Summary of GDB meeting, April 9, 2014 (CERN)

Agenda

https://indico.cern.ch/event/272620/

Introduction - M. Jouvin

See slides.

Discussion

OpenSSL vulnerability

  • not only certificates, but also passwords or other private information could have been obtained through vulnerable services
  • CERN SSO was not affected
  • recommendations regarding end user certificates will follow
  • some CAs may have been affected through their web portals
  • use tools to identify affected versions
    • OpenSSL project released fix in 1.0.1g, but RHEL/SL have the fix backported into 1.0.1e-16.el6_5.7 !
  • security contacts of all sites should have received broadcasts with the necessary details


Identity Federation Update - R. Wartel

See previous discussions: decision taken to concentrate on web applications as a first stage

A pilot started at CERN

  • CERN SSO allows users to authenticate against their home institute/federation and attributes passed to application as environment variables
  • Applications authorize users using e-groups based on the environment variables (typically email)
  • Work well in progress

Phase 2 is to build a WLCG portal based on this prototype

  • Portal will receive SAML assertions from the federation
  • STS will be used by the portal to generate X509 certs on the fly using IOTA CA and generate appropriate VOMS extensions
  • Generated X509 credentials will be used to connect to the X509-based service
  • Many open questions: how to choose VOMS instance ? how to register new DNs in VOMS?
  • Still at early stage of implementation

IGTF IOTA profile is central to this new approach: requires vetting user identity in VOMS (already done anyway) rather than at CA level

A common policy framework is critical but current eduGAIN policies are insufficient

  • Need to preserve what we built during 10 years in terms of incident response
  • Bilateral agreements cannot scale
  • How to integrate eduGAIN community into the work done on Security of Collaborating Infrastructures
  • Takes time to identify the appropriate contacts and how to set up an "official" discussion
  • Currently difficult to make more than demonstrations with eduGAIN

Operational considerations are also important, in particular security incident handling

  • So far, service providers do all the security incident handling, CAs have no operational roles
  • In the federated identity world, IdPs will need to have an operational role (user suspension)

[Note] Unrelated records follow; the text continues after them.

(** * Local-LLM adapter and model selection: a shallow embedding

    The development follows the TypeScript sources:
    - [modelCatalog]     : capability catalog, task classifier, scoring;
    - [ModelSelectionService] : recommendation policy and confidence model;
    - [LocalLLMAdapter]  : retrying request execution and reply normalisation;
    - [OllamaProvider]   : line-delimited stream parser, model-presence
                           check and byte-size formatting.

    Conventions.
    - A JavaScript string is a [string] whose characters are its code units;
      the model covers code units below 256, on which [toLowerCase] keeps
      the length.
    - JavaScript numbers that carry scores and counters are integers ([nat],
      [Z], [N]); numbers that are computed with (confidences, formatted
      sizes) are IEEE doubles, each held as the rational it denotes and
      rounded after every operation.
    - Asynchronous calls are modelled by their outcome; what a call does to
      the outside world is recorded in an explicit trace. *)

From Stdlib Require Import List String Ascii Bool Arith ZArith NArith QArith
  Qminmax Qround Qabs Qpower Qreduction Lqa Lia Sorting.Sorted Permutation
  DecimalString.
Import ListNotations.

Local Open Scope string_scope.

(** ** JavaScript string primitives *)

Module JsString.

(** [String.prototype.toLowerCase] on one code unit below 256: the ASCII
    capitals and the Latin-1 capitals (U+00C0..U+00DE without U+00D7) move
    up by 32, every other unit is unchanged. *)
Definition lower_unit (c : ascii) : ascii :=
  let n := N_of_ascii c in
  if ((65 <=? n) && (n <=? 90) ||
      (192 <=? n) && (n <=? 222) && negb (n =? 215))%N
  then ascii_of_N (n + 32)
  else c.

Fixpoint toLowerCase (s : string) : string :=
  match s with
  | EmptyString => EmptyString
  | String c t => String (lower_unit c) (toLowerCase t)
  end.

(** [s.startsWith(p)] *)
Definition startsWith (s p : string) : bool := String.prefix p s.

(** [s.includes(p)]: [p] is a prefix of some suffix of [s]. *)
Fixpoint includes (s p : string) : bool :=
  String.prefix p s ||
  match s with
  | EmptyString => false
  | String _ t => includes t p
  end.

(** [xs.join(sep)] *)
Definition join (sep : string) (xs : list string) : string :=
  String.concat sep xs.

(** [xs.includes(x)] on an array of strings. *)
Definition array_includes (xs : list string) (x : string) : bool :=
  existsb (String.eqb x) xs.

(** A natural number printed in decimal, as string interpolation does. *)
Definition show_nat (n : nat) : string :=
  NilEmpty.string_of_uint (Nat.to_uint n).

(** The double-quote character, for messages that quote a name. *)
Definition dquote : string := String (ascii_of_nat 34) EmptyString.

(** Truthiness of a string: every string but the empty one. *)
Definition truthy (s : string) : bool :=
  match s with EmptyString => false | _ => true end.

Definition is_space (c : ascii) : bool :=
  let n := N_of_ascii c in
  ((n =? 32) || (9 <=? n) && (n <=? 13) || (n =? 160))%N.

Fixpoint trimStart (s : string) : string :=
  match s with
  | String c t => if is_space c then trimStart t else s
  | EmptyString => EmptyString
  end.

(** Is [s.trim()] the empty string?  Only the emptiness of the trimmed
    string is ever inspected by the sources. *)
Definition blank (s : string) : bool := negb (truthy (trimStart s)).

End JsString.
Import JsString.

(** ** JavaScript numbers

    A JavaScript number is an IEEE 754 double.  A finite double is the
    rational it denotes, and an arithmetic operation is the exact
    operation followed by rounding to the nearest double, ties going to
    the even significand.  Infinities and NaN are not part of the model:
    none of the computations below reaches them. *)

Module Double.
Local Open Scope Q_scope.

(** The binade of a positive rational: the [e] with [2^e <= x < 2^(e+1)]. *)
Definition binade (x : Q) : Z :=
  let e0 := (Z.log2 (Qnum x) - Z.log2 (Zpos (Qden x)))%Z in
  if Qle_bool (2 ^ e0) x then e0 else (e0 - 1)%Z.

(** The nearest integer, a tie going to the even one. *)
Definition nearest_even (s : Q) : Z :=
  let f := Qfloor s in
  match Qcompare (s - inject_Z f) (1 # 2) with
  | Lt => f
  | Gt => (f + 1)%Z
  | Eq => if Z.even f then f else (f + 1)%Z
  end.

(** The exponent of the unit in the last place: 53 significant bits, and
    never below the spacing [2^-1074] of the subnormal numbers. *)
Definition ulp_exponent (x : Q) : Z := Z.max (binade (Qabs x) - 52) (-1074).

Definition round (x : Q) : Q :=
  if Qeq_bool x 0 then 0
  else
    let u := ulp_exponent x in
    Qred (inject_Z (nearest_even (x / 2 ^ u)) * 2 ^ u).

(** A decimal literal of the sources denotes the nearest double. *)
Definition lit (x : Q) : Q := round x.

(** A count ([length], a byte size) as a number; exact below [2^53]. *)
Definition of_nat (n : nat) : Q := round (inject_Z (Z.of_nat n)).
Definition of_N (n : N) : Q := round (inject_Z (Z.of_N n)).

Definition add (x y : Q) : Q := round (x + y).
Definition mul (x y : Q) : Q := round (x * y).
Definition div (x y : Q) : Q := round (x / y).

(** [Math.floor] and [Math.round] of a finite number; both are exact, and
    [Math.round] sends a half upwards. *)
Definition Math_floor (x : Q) : Z := Qfloor x.
Definition Math_round (x : Q) : Z := Qfloor (x + (1 # 2)).

(** [Math.min] and [a > b] on finite numbers. *)
Definition Math_min (x y : Q) : Q := Qmin x y.
Definition gtb (a b : Q) : bool := negb (Qle_bool a b).

(** *** [Number::toString]

    The digits [s], their number [k] and the decimal exponent [n] are
    those of the shortest decimal that reads back as the number; among
    several of that length the closest one is taken. *)

Definition show_Z (z : Z) : string :=
  NilEmpty.string_of_uint (N.to_uint (Z.to_N z)).

(** The [n] with [10^(n-1) <= x < 10^n], for a positive [x]. *)
Definition decimal_exponent (x : Q) : Z :=
  let guess := (binade x * 30103 / 100000)%Z in
  if Qle_bool (10 ^ (guess + 1)) x then (guess + 2)%Z
  else if Qle_bool (10 ^ guess) x then (guess + 1)%Z
  else guess.

Record Digits := { dg_s : Z; dg_n : Z }.

Definition digits_value (k : Z) (d : Digits) : Q :=
  inject_Z (dg_s d) * 10 ^ (dg_n d - k).

(** The [k]-digit decimals next to [x] that read back as [x]. *)
Definition candidates (x : Q) (k : Z) : list Digits :=
  let n10 := decimal_exponent x in
  filter (fun d =>
            (10 ^ (k - 1) <=? dg_s d)%Z && (dg_s d <? 10 ^ k)%Z &&
            Qeq_bool (round (digits_value k d)) x)
         (flat_map (fun n =>
                      let lo := Qfloor (x / 10 ^ (n - k)) in
                      [ {| dg_s := lo; dg_n := n |};
                        {| dg_s := (lo + 1)%Z; dg_n := n |} ])
                   [n10; (n10 + 1)%Z]).

(** Of two candidates, the one closer to [x]; the even one on a tie. *)
Definition closer (x : Q) (k : Z) (a b : Digits) : Digits :=
  let da := Qabs (digits_value k a - x) in
  let db := Qabs (digits_value k b - x) in
  match Qcompare da db with
  | Lt => a
  | Gt => b
  | Eq => if Z.even (dg_s a) then a else b
  end.

(** Seventeen digits always suffice for a double. *)
Fixpoint shortest (x : Q) (k : Z) (fuel : nat) : option (Z * Digits) :=
  match fuel with
  | O => None
  | S fuel' =>
      match candidates x k with
      | d :: ds => Some (k, fold_left (closer x k) ds d)
      | [] => shortest x (k + 1)%Z fuel'
      end
  end.

Fixpoint zeros (n : nat) : string :=
  match n with O => EmptyString | S n' => String "0" (zeros n') end.

Definition take (n : nat) (s : string) : string := String.substring 0 n s.
Definition drop (n : nat) (s : string) : string :=
  String.substring n (String.length s - n) s.

Definition show_positive (x : Q) : string :=
  match shortest x 1 17 with
  | None => EmptyString
  | Some (k, d) =>
      let digits := show_Z (dg_s d) in
      let n := dg_n d in
      if ((k <=? n) && (n <=? 21))%Z then
        digits ++ zeros (Z.to_nat (n - k))
      else if ((0 <? n) && (n <=? 21))%Z then
        take (Z.to_nat n) digits ++ "." ++ drop (Z.to_nat n) digits
      else if ((-6 <? n) && (n <=? 0))%Z then
        "0." ++ zeros (Z.to_nat (- n)) ++ digits
      else
        let e := (n - 1)%Z in
        let exponent :=
          (if (0 <=? e)%Z then "+" else "-") ++ show_Z (Z.abs e) in
        if (k =? 1)%Z then digits ++ "e" ++ exponent
        else take 1 digits ++ "." ++ drop 1 digits ++ "e" ++ exponent
  end.

Definition Number_toString (x : Q) : string :=
  match Qcompare x 0 with
  | Eq => "0"
  | Gt => show_positive x
  | Lt => "-" ++ show_positive (- x)
  end.

End Double.

(** ** modelCatalog.ts *)

Inductive Speed := fast | medium | slow.
Inductive Quality := basic | good | excellent.
Inductive MemoryUsage := low | mem_medium | high.

Inductive ModelStrength :=
| coding | general | lightweight | math | reasoning
| conversation | analysis | creative | multilingual.

Inductive TaskType :=
| code_generation | code_review | debugging | documentation | general_chat
| file_analysis | project_planning | quick_questions | complex_reasoning
| creative_writing.

Scheme Equality for Speed.
Scheme Equality for Quality.
Scheme Equality for MemoryUsage.
Scheme Equality for ModelStrength.
Scheme Equality for TaskType.

Record Performance := {
  speed : Speed;
  quality : Quality;
  memoryUsage : MemoryUsage
}.

Record ModelCapabilities := {
  name : string;
  displayName : string;
  sizeGB : Q;
  performance : Performance;
  strengths : list ModelStrength;
  description : string;
  useCases : list string
}.

(** [Partial<ModelCapabilities>] as the preference tables use it: only the
    strengths and the performance triad are ever given. *)
Record Preferences := {
  pref_strengths : option (list ModelStrength);
  pref_performance : option Performance
}.

Record ProjectContext := {
  hasCodeFiles : bool;
  primaryLanguage : option string;
  projectType : option string;
  fileTypes : option (list string)
}.

(** [projectContext?.hasCodeFiles] as a condition. *)
Definition ctx_hasCodeFiles (pc : option ProjectContext) : bool :=
  match pc with Some c => hasCodeFiles c | None => false end.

Command line interface: to be done after we are done with the web portal

  • Let time for ECP to be wider adopted
  • With an approach like CILogon, the web portal could help with the command line tools (modulo some sort of copy/paste or direct access to the browser cache)

Discussion

  • command line solution prospects?
    • web interface first, command line later
    • ECP may take a few years to become widespread, perspectives look dim so far
  • totally invisible to grid services?
    • yes
  • IOTA identities less reliable?
    • identities need to be vetted elsewhere, e.g. already done in VOMS via CERN HR DB
    • a candidate user has rights according to VOMS
  • VOMS proxy available in browser?
    • possibly
    • forward it to command line tool via browser cache?
    • that is the CILogon approach, but ideally a browser should not be needed at all
  • stage 2 is like SARoNGS?
    • possible resemblance to other projects indeed
    • we are not trying to reinvent the wheel
  • phase 1: work has started on SSO, eduGAIN, STS, IOTA CA at CERN, portal
  • phase 2 candidates: monitoring service in ATLAS, FTS web portal (see talk in this GDB)
  • most IdPs already assist with incident response, but we need to assert that requirement
    • eduGAIN does not impose requirements
    • will be discussed in forums
    • need to raise the bar across participating projects


HEP SW Collaboration Kickoff Meeting - P. Mato

Major SW re-engineering needed for HEP: paradigm shift with new architectures, new types of resources

  • Need to attract people with the required skills and experience
  • Opportunity to share more SW with other scientific communities
  • data-intensive application challenge

Goal is to develop interoperable SW components: facilitate both package development and package usage/adoption

  • Different (layered) domains but every user/experiment should be able to pick what they need
  • Learnt from history: common packages were generally not designed to be common... started to solve a specific need, not as a management decision
    • e.g.: ROOT which was started as an experiment tool
    • AIDA WP2 effort also "generalized" existing packages for geometry and reconstruction
  • Several levels of interoperability from common data formats to component models
  • Modularity has a price: dependency management, potentially complex. Not a reason to avoid it: code duplication is worse...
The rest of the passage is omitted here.